• WHAT THIS TASK INVOLVES:
Below is a block of entries; repeat exactly the lines starting at the line that contains "Example console_cut_column : write_string" and ending at the line that contains "backspace and scrolling", both included.

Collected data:
_____

Lemma console_write_safe_witness :
  ∃ f', write_string [9; 65; 195; 169; 10] (FramebufferConsole_new (zrep 512 7) 8 16 32) = Done f' ∧ con_ok f'.
Proof.
  apply (console_write_safe (FramebufferConsole_new (zrep 512 7) 8 16 32) [9; 65; 195; 169; 10]).
  split; simpl; try done; try lia.
Defined.

(** The two consoles index the font differently: what one draws for an ['A'] the other draws for a ['!']. *)
Example console_font_shifted :
  framebuffer <$> con_draw_char 65 0 0 (FramebufferConsole_new (zrep 512 0) 8 16 32) =
  fb_base <$> Tty_draw_char 0 0 33 (mkTty (zrep 512 0) 8 16 32 1 1 0 0 0xFFFFFF 0).
Proof. vm_compute. reflexivity. Qed.

(** A last column cut off by the edge of the screen is drawn past the end of the framebuffer. *)
Example console_cut_column : write_string [65; 66] (FramebufferConsole_new (zrep 768 0) 12 16 48) = Panic.
Proof. vm_compute. reflexivity. Qed.

(** C11: the kernel terminal is a terminal: on every framebuffer with room for a cell, after [init_console] and
    any text of printable ASCII, newlines and backspaces, no byte outside the framebuffer has been touched, and
    the pixels of every cell are the glyph of the character that a grid of cells with wrapping lines, erasing
    backspace and scrolling holds there; the cursor is where the grid's is. *)
Theorem tty_refines_terminal base width height pitch :
  8 ≤ width → 16 ≤ height → 4 * width ≤ pitch → zlen base = pitch * height → pitch * height < 2 ^ 62 →
  ∃ t0, init_console base width height pitch = Done t0 ∧
    ∀ s, Forall printable (chars s) →
    ∃ t, Tty_write_str s t0 = Done t ∧
      shows t (term_write (width `div` 8) (height `div` 16) (chars s)
                 (term_blank (width `div` 8) (height `div` 16))).
Proof.
  intros. destruct (init_console_shows base width height pitch) as (t0 & E & Hs & Ec & Er); [done..|].
  exists t0. split; [done|]. intros s Hp.
  destruct (Tty_write_chars_shows (chars s) t0 _ Hs Hp) as (t & Et & Hs' & _). rewrite Ec, Er in Hs'. by exists t.
Qed.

_____

• RESULT OF THIS TASK:
Example console_cut_column : write_string [65; 66] (FramebufferConsole_new (zrep 768 0) 12 16 48) = Panic.
Proof. vm_compute. reflexivity. Qed.

(** C11: the kernel terminal is a terminal: on every framebuffer with room for a cell, after [init_console] and
    any text of printable ASCII, newlines and backspaces, no byte outside the framebuffer has been touched, and
    the pixels of every cell are the glyph of the character that a grid of cells with wrapping lines, erasing
    backspace and scrolling holds there; the cursor is where the grid's is. *)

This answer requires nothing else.